--- Task instructions ---
Across the material below, how many lines contain the word "option"? Give only the number.

--- START ---

(** Sorted ranges leave at least one offset free between neighbours. *)
Lemma held_le_span lo l : ranges_wf lo l -> held l + zlen l <= ranges_end lo l - lo.
Proof.
  revert lo. induction l as [|r l IH]; intros lo H; cbn; [change (zlen (@nil RetainedRange)) with 0; lia|]. cbn in H.
  destruct H as (? & ? & ? & H). specialize (IH _ H). rewrite zlen_cons. unfold rr_last in *. lia.
Qed.

Lemma ranges_wf_in lo l r :
  ranges_wf lo l -> r ∈ l ->
  lo < rr_start r /\ 0 < zlen (rr_bytes r) <= rr_capacity r /\ rr_last r <= ranges_end lo l /\
  rr_last r <= MAX_WIRE_LENGTH.
Proof.
  revert lo. induction l as [|r' l IH]; intros lo H; [set_solver|]. cbn in H. destruct H as (? & ? & ? & H).
  intros [->|Hin]%elem_of_cons; cbn.
  - split_and!; try done; try lia. by apply ranges_wf_end.
  - destruct (IH _ H Hin) as (? & ? & ? & ?). unfold rr_last in *. split_and!; try done; lia.
Qed.

(** ** The view *)

Lemma rview_below lo l i : ranges_wf lo l -> i <= lo -> rview l i = None.
Proof.
  revert lo. induction l as [|r l IH]; intros lo H Hi; [done|]. cbn in *. destruct H as (? & ? & ? & H).
  rewrite (proj2 (Z.leb_gt _ _)) by lia. cbn. eapply IH; [exact H|]. unfold rr_last. lia.
Qed.

Lemma rview_app lo l k i :
  ranges_wf lo (l ++ k) -> rview (l ++ k) i = if i <? ranges_end lo l then rview l i else rview k i.
Proof.
  revert lo. induction l as [|r l IH]; intros lo H; cbn.
  - cbn in H. destruct (Z.ltb_spec i lo); [|done]. eapply rview_below; [exact H|lia].
  - cbn in H. destruct H as (? & Hl & ? & H). pose proof (ranges_wf_end (rr_last r) l) as He.
    pose proof (proj1 (proj1 (ranges_wf_app _ _ _) H)) as Hw. specialize (He Hw).
    rewrite (IH _ H). destruct (Z.leb_spec (rr_start r) i), (Z.ltb_spec i (rr_last r)); cbn; try done.
    rewrite (proj2 (Z.ltb_lt _ _)) by lia. done.
Qed.

Lemma rview_end lo l i b : ranges_wf lo l -> rview l i = Some b -> lo < i < ranges_end lo l.
Proof.
  revert lo. induction l as [|r l IH]; intros lo H; [done|]. cbn in *. destruct H as (? & ? & ? & H).
  pose proof (ranges_wf_end _ _ H). destruct (Z.leb_spec (rr_start r) i), (Z.ltb_spec i (rr_last r)); cbn;
    intros Hv; try (specialize (IH _ H Hv)); unfold rr_last in *; lia.
Qed.

(** An offset inside a range is in the view. *)
Lemma rview_covered lo l i :
  ranges_wf lo l -> (exists r, r ∈ l /\ rr_start r <= i < rr_last r) -> is_Some (rview l i).
Proof.
  revert lo. induction l as [|r l IH]; intros lo H (r' & Hin & Hi); [set_solver|]. cbn in *.
  destruct H as (? & ? & ? & H).
  destruct (Z.leb_spec (rr_start r) i), (Z.ltb_spec i (rr_last r)); cbn;
    try (apply (IH _ H); exists r'; split; [|done]; apply elem_of_cons in Hin as [->|]; [lia|done]).
  apply zget_lt_is_Some. unfold rr_last in *. lia.
Qed.

Lemma inc_view_spec inc i : span_ok inc -> is_Some (inc_view inc i) <-> inc_offset inc <= i < inc_end inc.
Proof.
  intros (? & He & ? & ?). unfold inc_view. split.
  - intros [b Hb]. apply zget_Some_lt in Hb. lia.
  - intros. apply zget_lt_is_Some. lia.
Qed.

Lemma inc_view_None inc i : span_ok inc -> ~ inc_offset inc <= i < inc_end inc -> inc_view inc i = None.
Proof. intros Hs Hn. rewrite eq_None_not_Some, inc_view_spec by done. done. Qed.

(** ** Counting the offsets of a fragment *)

Fixpoint tally (P : Z -> Z -> bool) (off : Z) (p : bytes) : Z :=
  match p with [] => 0 | b :: p' => from_bool (P off b) + tally P (off + 1) p' end.

(** The offset already has a byte; it has a different one. *)
Definition present (f : Z -> option Z) (i _b : Z) : bool := is_some (f i).
Definition differs (f : Z -> option Z) (i b : Z) : bool :=
  match f i with Some x => negb (x =? b) | None => false end.

Lemma tally_range P off p : 0 <= tally P off p <= zlen p.
Proof.
  revert off. induction p as [|b p IH]; intros off; cbn; [change (zlen (@nil Z)) with 0; lia|].
  specialize (IH (off + 1)). rewrite zlen_cons. destruct (P off b); cbn; lia.
Qed.

Lemma tally_app P off p q : tally P off (p ++ q) = tally P off p + tally P (off + zlen p) q.
Proof.
  revert off. induction p as [|b p IH]; intros off; cbn; [by rewrite Z.add_0_r|].
  rewrite IH, zlen_cons. replace (off + 1 + zlen p) with (off + (1 + zlen p)) by lia. lia.
Qed.

Lemma zget_cons {A} (x : A) l i : zget (x :: l) i = if i =? 0 then Some x else zget l (i - 1).
Proof.
  change (x :: l) with ([x] ++ l). rewrite zget_app. change (zlen [x]) with 1.
  destruct (Z.ltb_spec i 1), (Z.eqb_spec i 0); try lia; [by subst|by rewrite !zget_neg by lia|done].
Qed.

Lemma get_range_ok {A} (l : list A) a b :
  0 <= a -> a <= b -> b <= zlen l -> get_range l a b = Some (zslice a b l).
Proof. intros. by apply get_range_Some. Qed.

Lemma tally_sum P Q R off p :
  (forall i b, zget p (i - off) = Some b ->
     from_bool (P i b) = from_bool (Q i b) + from_bool (R i b)) ->
  tally P off p = tally Q off p + tally R off p.
Proof.
  revert off. induction p as [|b p IH]; intros off H; cbn; [done|].
  rewrite (H off b), (IH (off + 1)).
  - lia.
  - intros i b' Hb. apply H. rewrite zget_cons. pose proof (zget_Some_lt _ _ _ Hb).
    rewrite (proj2 (Z.eqb_neq _ _)) by lia. by replace (i - off - 1) with (i - (off + 1)) by lia.
  - by rewrite zget_cons, Z.sub_diag.
Qed.

Lemma tally_none P off p :
  (forall i b, zget p (i - off) = Some b -> P i b = false) -> tally P off p = 0.
Proof.
  intros H. enough (tally P off p = tally P off p + tally P off p) by lia.
  apply tally_sum. intros i b Hb. by rewrite (H i b Hb).
Qed.

Lemma tally_ext P Q off p :
  (forall i b, zget p (i - off) = Some b -> P i b = Q i b) -> tally P off p = tally Q off p.
Proof.
  intros H. rewrite (tally_sum P Q (fun _ _ => false)), (tally_none (fun _ _ => false)) by
    (done || (intros i b Hb; rewrite (H i b Hb); cbn; lia)). lia.
Qed.

Lemma tally_0_none P off p i b : tally P off p = 0 -> zget p (i - off) = Some b -> P i b = false.
Proof.
  revert off. induction p as [|b' p IH]; intros off H Hb; [by rewrite zget_nil in Hb|].
  cbn in H. pose proof (tally_range P (off + 1) p). destruct (P off b') eqn:E; cbn in H; [lia|].
  rewrite zget_cons in Hb. destruct (Z.eqb_spec (i - off) 0).
  - injection Hb as <-. by replace i with off by lia.
  - apply (IH (off + 1)); [lia|]. by replace (i - (off + 1)) with (i - off - 1) by lia.
Qed.

Lemma tally_full P off p i b : tally P off p = zlen p -> zget p (i - off) = Some b -> P i b = true.
Proof.
  intros H Hb. enough (negb (P i b) = false) by (by destruct (P i b)).
  apply (tally_0_none (fun i b => negb (P i b)) off p); [|done].
  assert (tally (fun _ _ => true) off p = zlen p) as Ht.
  { clear. revert off. induction p as [|b p IH]; intros off; [done|]. cbn. rewrite IH, zlen_cons. done. }
  rewrite (tally_sum _ P (fun i b => negb (P i b))) in Ht; [lia|].
  intros j c _. by destruct (P j c).
Qed.

(** Only the offsets [a .. b) can count. *)
Lemma tally_window P off p a b :
  off <= a -> a <= b -> b <= off + zlen p ->
  (forall i x, off <= i < off + zlen p -> ~ a <= i < b -> P i x = false) ->
  tally P off p = tally P a (zslice (a - off) (b - off) p).
Proof.
  intros Ha Hb Hl HP.
  rewrite <-(ztake_zdrop_app (a - off) p) at 1. rewrite tally_app.
  rewrite <-(ztake_zdrop_app (b - a) (zdrop (a - off) p)) at 1. rewrite tally_app.
  rewrite (tally_none P off), (tally_none P (_ + zlen (ztake (b - a) _))).
  - rewrite zlen_ztake. unfold zslice. replace (b - off - (a - off)) with (b - a) by lia.
    replace (off + Z.min (Z.max 0 (a - off)) (zlen p)) with a by lia. lia.
  - intros i x Hx%zget_Some_lt. rewrite !zlen_ztake, !zlen_zdrop in Hx. apply HP; lia.
  - intros i x Hx%zget_Some_lt. rewrite zlen_ztake in Hx. apply HP; lia.
Qed.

--- END ---

--- Task response ---
2